Он спустился в погреб, холодный, дымный, представился пожилому капитану, то был ПНШ-1 (помощник начальника штаба). Тот обрадовался, сразу определил командиром в дот такой-то. Ни документов, ни анкет, ничего им не надо было, только фамилия да имя. Счастливое время, опасность сплотила всех, и вдруг все всем поверили.
Моему лейтенанту показали, куда топать вдоль шоссейки, за мостом увидит бетонный колпак дота.
Отойдя шагов на двадцать, он вытащил предписание майора, порвал его на мелкие клочья, подбросил в воздух, смеясь, смотрел, как они разлетаются, словно тяжесть свалилась с плеч.
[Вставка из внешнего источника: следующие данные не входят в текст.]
(* ===== verification/Occ.v ===== *)
(** * Optimistic concurrency control

    [Row_occ] of src/concurrency_control/row_occ.cpp and [OptCC] of
    src/concurrency_control/occ/occ.cpp: the timestamped copy and validation of
    a row, the validation of a transaction with per-row latches as a system of
    interleaved steps, and the centralised validation with its history and
    active set. *)

From Stdlib Require Import String.
From S2P Require Import Prelude Global Sort Serial.

(** ** Rows *)

Record Row_occ (V : Type) := mkRow_occ {
  ro_row : V;                  (* the contents of _row *)
  ro_wts : Z;                  (* the last update time *)
  ro_latch : option nat }.     (* the transaction that holds the latch *)
Arguments mkRow_occ {V}.
Arguments ro_row {V}.
Arguments ro_wts {V}.
Arguments ro_latch {V}.

Definition Row_occ_init {V} (v : V) : Row_occ V := mkRow_occ v 0 None.

(** [access]: the copy into [cur_row], under the latch. *)
Definition occ_access {V} (start_ts : Z) (type : TsType) (r : Row_occ V)
    : option (RC * option V) :=
  match type with
  | R_REQ => if start_ts <? ro_wts r then Some (Abort, None)
             else Some (RCOK, Some (ro_row r))
  | _ => None
  end.

Definition occ_validate {V} (ts : Z) (r : Row_occ V) : bool :=
  if ts <? ro_wts r then false else true.

(** [write], with [PER_ROW_VALID]. *)
Definition occ_write {V} (PER_ROW_VALID : bool) (data : V) (ts : Z) (r : Row_occ V)
    : option (Row_occ V) :=
  if PER_ROW_VALID then
    assert! ro_wts r <? ts;; Some (mkRow_occ data ts (ro_latch r))
  else Some (mkRow_occ data (ro_wts r) (ro_latch r)).

(** An entry of [accesses]; [oa_read] is the value [access] copied, before the
    transaction changed its copy [oa_data]. *)
Record oacc (V : Type) := mkOacc {
  oa_type : access_t;
  oa_row : nat;
  oa_data : V;
  oa_read : V }.
Arguments mkOacc {V}.
Arguments oa_type {V}.
Arguments oa_row {V}.
Arguments oa_data {V}.
Arguments oa_read {V}.

(** ** The order of latching

    [Sort.bubble_sort] with the comparison at the start of
    [per_row_validate]. *)

(** The comparison of two accesses: by table name ([strcmp]), then by primary
    key. *)
Section order.
Context {V : Type} (table_name : nat -> string) (primary_key : nat -> Z).

Definition access_gt (a b : oacc V) : bool :=
  let tabcmp := String.compare (table_name (oa_row a)) (table_name (oa_row b)) in
  match tabcmp with
  | Gt => true
  | Eq => primary_key (oa_row b) <? primary_key (oa_row a)
  | Lt => false
  end.

Definition sort_accesses (l : list (oacc V)) : list (oacc V) :=
  bubble_sort access_gt (length l - 1) l.

Lemma string_compare_trans (a b c : string) :
  String.compare a b <> Gt -> String.compare b c <> Gt ->
  String.compare a c <> Gt /\
  (String.compare a c = Eq -> String.compare a b = Eq /\ String.compare b c = Eq).
Proof.
  revert b c. induction a as [|x a IH]; intros [|y b] [|z c]; simpl; try done.
  unfold Ascii.compare.
  destruct (N.compare_spec (Ascii.N_of_ascii x) (Ascii.N_of_ascii y)) as [Hxy|Hxy|Hxy],
    (N.compare_spec (Ascii.N_of_ascii y) (Ascii.N_of_ascii z)) as [Hyz|Hyz|Hyz],
    (N.compare_spec (Ascii.N_of_ascii x) (Ascii.N_of_ascii z)) as [Hxz|Hxz|Hxz];
    try lia; try done; intros H1 H2; by apply IH.
Qed.

Lemma access_gt_total a b : access_gt a b = true -> access_gt b a = false.
Proof.
  unfold access_gt. rewrite (String.compare_antisym (table_name (oa_row b))).
  destruct (String.compare _ _); simpl; [|done|done]. lia.
Qed.

Lemma access_gt_trans a b c :
  access_gt a b = false -> access_gt b c = false -> access_gt a c = false.
Proof.
  unfold access_gt.
  pose proof (string_compare_trans (table_name (oa_row a)) (table_name (oa_row b))
    (table_name (oa_row c))) as Ht.
  destruct (String.compare (table_name (oa_row a)) (table_name (oa_row b))),
    (String.compare (table_name (oa_row b)) (table_name (oa_row c))),
    (String.compare (table_name (oa_row a)) (table_name (oa_row c)));
    try done; intros; destruct Ht as [Hng Heq]; try done;
    try (destruct (Heq eq_refl); congruence). lia.
Qed.

Lemma sort_accesses_ok l :
  StronglySorted (not_after access_gt) (sort_accesses l) /\ sort_accesses l ≡ₚ l.
Proof.
  unfold sort_accesses.
  destruct (bubble_sort_spec access_gt access_gt_total access_gt_trans (length l - 1) l [])
    as [Hs Hp]; [|constructor|by intros x y _ ?%not_elem_of_nil|].
  - destruct l; [right; done|left; simpl; lia].
  - rewrite app_nil_r in Hs, Hp. done.
Qed.
End order.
Свободен.
В неразберихе тех дней он благополучно затерялся во втором укрепрайоне Шушар.
Так закончился этот сентябрьский день 1941 года. Спустя лет двадцать мы с Мишей Дудиным шли в Пушкине по аллее парка, и я рассказал про то, как Ленинград, казалось, остался открытым настежь перед немцами. Всего на один день… Миша не поверил мне. Я и сам уже не верил себе. За эти годы Ленинградский фронт слился с блокадой, и они окаменели примером легендарного сопротивления.
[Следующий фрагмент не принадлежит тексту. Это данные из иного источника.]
Lemma final_write t tx tid i j a row : ss_txns s !! t = Some tx -> st_phase tx = SWrite tid i j ->
  wacc tx i = Some a -> ss_rows s !! sa_row a = Some row ->
  silo_write_word tid (rs_word row) <> None.
Proof using Hinv.
  intros Ht Hph Ha Hr. pose proof (si_txn _ Hinv t tx Ht) as Htok.
  assert (rlock row = true) as Hl.
  { apply (lk_bit _ _ (si_locks _ Hinv) _ _ Hr). exists t, i. exists tx, a.
    split_and!; try done. unfold held. rewrite Hph. by apply wacc_Some in Ha as [? _]. }
  destruct (tk_checked _ _ _ Htok i a) as (row2 & Hr2 & Hti); [|done|].
  { unfold checked. by rewrite Hph. }
  assert (row2 = row) as -> by congruence. pose proof (tk_phase _ _ _ Htok) as Hpok.
  unfold phase_ok in Hpok. rewrite Hph in Hpok. destruct Hpok as (_ & _ & Hlt).
  assert (sa_tid a < tid) by (apply (Hlt i); [lia|done]).
  unfold silo_write_word, c_assert. unfold rlock, rtid in *. rewrite Hl.
  replace (clear_lock (rs_word row) <? tid) with true by lia. done.
Qed.
End final.
End invariant.

Definition row_len (rows : gmap nat Row_silo) (r : nat) : nat :=
  match rows !! r with Some row => length (rs_data row) | None => 0%nat end.

Lemma silo_init_inv s : silo_init s -> sinv (row_len (ss_rows s)) (rs_data <$> ss_rows s) s.
Proof.
  destruct s as [rows txns log]. unfold silo_init. simpl. intros (-> & -> & Hw).
  constructor; simpl; try done.
  - intros r row Hr. split; [by rewrite (Hw r row Hr)|]. unfold row_len. by rewrite Hr.
  - constructor.
    + intros r row Hr. unfold rlock. rewrite (Hw r row Hr). split; [done|].
      by intros (t & i & tx & a & Ht & _).
    + by intros t t' i j r (tx & a & Ht & _).
  - constructor; try done; [constructor|by intros t ?%not_elem_of_nil|].
    intros r row Hr. split; [done|]. intros _. unfold val. simpl. by rewrite lookup_fmap, Hr.
Qed.

Lemma silo_reach_inv s s' : sc_pre_abort cfg = true \/ sc_bounded cfg = false ->
  sc_no_wait cfg = true -> silo_init s -> rtc silo_step s s' ->
  sinv (row_len (ss_rows s)) (rs_data <$> ss_rows s) s'.
Proof.
  intros Hgood Hnw Hi Hsteps. pose proof (silo_init_inv s Hi) as Hinv. revert Hinv.
  generalize (row_len (ss_rows s)) (rs_data <$> ss_rows s). clear Hi. intros len db0.
  induction Hsteps; [done|]. intros Hinv. apply IHHsteps. by eapply silo_step_inv.
Qed.
End silo.

(** ** Correctness *)

(** C3. Silo's validation gives serializable histories, in the order in which
    the transactions had locked their write sets, in every interleaving of the
    accesses to the rows' words and tuples: every committed transaction read,
    untorn, exactly what the ones before it left; when no write is outstanding
    the rows hold the result of the serial execution; and the assertions of
    [write] and [release] never fail.  The locks are tried without waiting, and
    the back-off gives up only together with the pre-abort checks. *)
Theorem silo_serializable {W} primary_key cfg (s s' : @silo_sys W) :
  sc_pre_abort cfg = true \/ sc_bounded cfg = false -> sc_no_wait cfg = true ->
  silo_init s -> rtc (silo_step primary_key cfg) s s' ->
  let db0 := rs_data <$> ss_rows s in
  let cs := silo_commits (ss_txns s') (ss_log s') in
  replay db0 cs /\
  ((forall t tx, ss_txns s' !! t = Some tx -> committed tx = true -> st_phase tx = SDone RCOK) ->
   forall r row, ss_rows s' !! r = Some row -> serial_db db0 cs !! r = Some (rs_data row)) /\
  (forall t tx tid i j a row, ss_txns s' !! t = Some tx -> st_phase tx = SWrite tid i j ->
     wacc primary_key cfg tx i = Some a -> ss_rows s' !! sa_row a = Some row ->
     silo_write_word tid (rs_word row) <> None) /\
  (forall t tx i a row, ss_txns s' !! t = Some tx -> held primary_key cfg tx i ->
     wacc primary_key cfg tx i = Some a -> ss_rows s' !! sa_row a = Some row ->
     silo_release (rs_word row) <> None).
Proof.
  intros Hgood Hnw Hi Hr. pose proof (silo_reach_inv _ _ s s' Hgood Hnw Hi Hr) as Hinv.
  split_and!.
  - rewrite <- (firstn_all (ss_log s')). by eapply final_replay.
  - intros Hd r row Hrow. by eapply final_content.
  - intros t tx tid i j a row. by eapply final_write.
  - intros t tx i a row. by eapply final_release.
Qed.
– Не может быть, – сказал Миша. – Такого не могло быть. – Он был фронтовик, он работал в газете «На страже Родины» и знал про Ленинградский фронт больше меня.
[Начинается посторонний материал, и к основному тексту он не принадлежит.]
(* ===== verification/HekatonTxn.v ===== *)
(** * Hekaton: transactions

    The transactions of src/system/txn.cpp under HEKATON on the rows of Hekaton.v:
    [get_row], the accesses through the pointers it returns, [validate_hekaton] of
    concurrency_control/hekaton/hekaton.cpp. Any number of workers interleave; a step is
    one call on a row, one access to data, or the choice of a timestamp. *)

From stdpp Require Import functions.
From S2P Require Import Prelude Global Serial History Hekaton.

(** An entry of [accesses]: [a_data] is the row of the version. *)
Record Acc := mkAcc { a_type : access_t; a_row : nat; a_data : nat }.

#[global] Instance Acc_eq_dec : EqDecision Acc.
Proof. solve_decision. Defined.

(** [Validating rc rid commit_ts] and [Post rc rid commit_ts]: in the first and in the
    second loop of [validate_hekaton]. *)
Inductive pc :=
  | Idle
  | Running
  | Failed
  | Validating (rc : RC) (rid : nat) (commit_ts : Z)
  | Post (rc : RC) (rid : nat) (commit_ts : Z).

Section transactions.
Context {V : Type} (garbage : V) (junk : nat -> WriteHisEntry) (g_thread_cnt : nat).
Context (MAX_ROW_PER_TXN : nat).
(** [ISOLATION_LEVEL]. *)
Context (SERIALIZABLE REPEATABLE_READ : bool).

(** [x_next] is [thd_txn_id]. Ghost state: [x_reads], what was read through the pointer of
    an access, a prewrite reading its copy; [x_spec], the accesses that the validation let
    pass although another transaction was about to replace their version. *)
Record Txn := mkTxn {
  x_pc : pc;
  x_ts : Z;
  x_id : Z;
  x_next : nat;
  accesses : list Acc;
  x_reads : list (Acc * V);
  x_spec : list Acc }.

(** [clock]: the next timestamp of [glob_manager->get_ts] (without batches, timestamps
    are handed out in order). [log] is ghost state: the transactions whose validation
    ended with RCOK, in that order, each with those of its reads that were not exempted
    ([x_spec]). *)
Record State := mkState {
  rows : gmap nat (@hrow V);
  txs : nat -> Txn;
  clock : Z;
  log : list (commit V * list (nat * V)) }.

Definition idle (n : nat) : Txn := mkTxn Idle 0 0 n [] [] [].
Definition set_pc (p : pc) (x : Txn) : Txn :=
  mkTxn p (x_ts x) (x_id x) (x_next x) (accesses x) (x_reads x) (x_spec x).
Definition set_tx (t : nat) (x : Txn) (s : State) : State :=
  mkState (rows s) (<[t := x]> (txs s)) (clock s) (log s).
Definition set_hrow (r : nat) (w : @hrow V) (s : State) : State :=
  mkState (<[r := w]> (rows s)) (txs s) (clock s) (log s).
Definition tick (s : State) : State := mkState (rows s) (txs s) (clock s + 1) (log s).

(** A worker takes a transaction: [set_txn_id], [set_ts]. *)
Definition begin (t : nat) (s : State) : option State :=
  let x := txs s t in
  match x_pc x with
  | Idle =>
      assert! (t <? g_thread_cnt)%nat && (clock s + 1 <? INF);;
      let id := Z.of_nat (t + x_next x * g_thread_cnt) in
      Some (tick (set_tx t (mkTxn Running (clock s) id (S (x_next x)) [] [] []) s))
  | _ => None
  end.

(** [txn_man::get_row] and [row_t::get_row]. *)
Definition get_row (t : nat) (type : access_t) (r : nat) (min_ts : Z) (s : State) : option State :=
  let x := txs s t in
  match x_pc x with
  | Running =>
      if (MAX_ROW_PER_TXN <=? length (accesses x))%nat then Some (set_tx t (set_pc Failed x) s)
      else
        assert! bool_decide (type = RD) || bool_decide (type = WR);;
        assert! min_ts <=? INF;;
        do! w <- rows s !! r;;
        let ts_type := if bool_decide (type = RD) then R_REQ else P_REQ in
        match access garbage junk g_thread_cnt REPEATABLE_READ (x_ts x) (x_id x) min_ts ts_type w with
        | Some (RCOK, Some p, w') =>
            let a := mkAcc type r p in
            let reads :=
              if bool_decide (type = RD) then x_reads x
              else match h_heap w' !! p with Some v => x_reads x ++ [(a, v)] | None => x_reads x end in
            Some (set_tx t (mkTxn Running (x_ts x) (x_id x) (x_next x) (accesses x ++ [a]) reads (x_spec x)) (set_hrow r w' s))
        | Some (Abort, _, w') => Some (set_tx t (set_pc Failed x) (set_hrow r w' s))
        | _ => None
        end
  | _ => None
  end.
Но этого не могло не быть, потому что это было со мною, было.
Ни в книгах, ни в мемуарах – нигде ничего не упоминалось про этот день. Его уничтожили, вымарали из истории. Военным историкам все было ясно. Немецкие войска столкнулись с обороной Ленинграда, конечно, исторической, взять город не смогли и вынуждены были перейти к блокаде…
День 17 сентября у немецких историков тоже отсутствовал. Они стремительно домчались до Ленинграда… и что? И зарылись в окопы. У нас было 900 дней неприступной обороны, у них тоже было 900 дней неприступной осады города.
Никто не мог меня переубедить! Семнадцатое сентября 1941 года было! Ну хорошо, у нас творился бардак, но почему немцы, которые так рвались к Ленинграду, на полном ходу застопорили и не вошли в открытые ворота?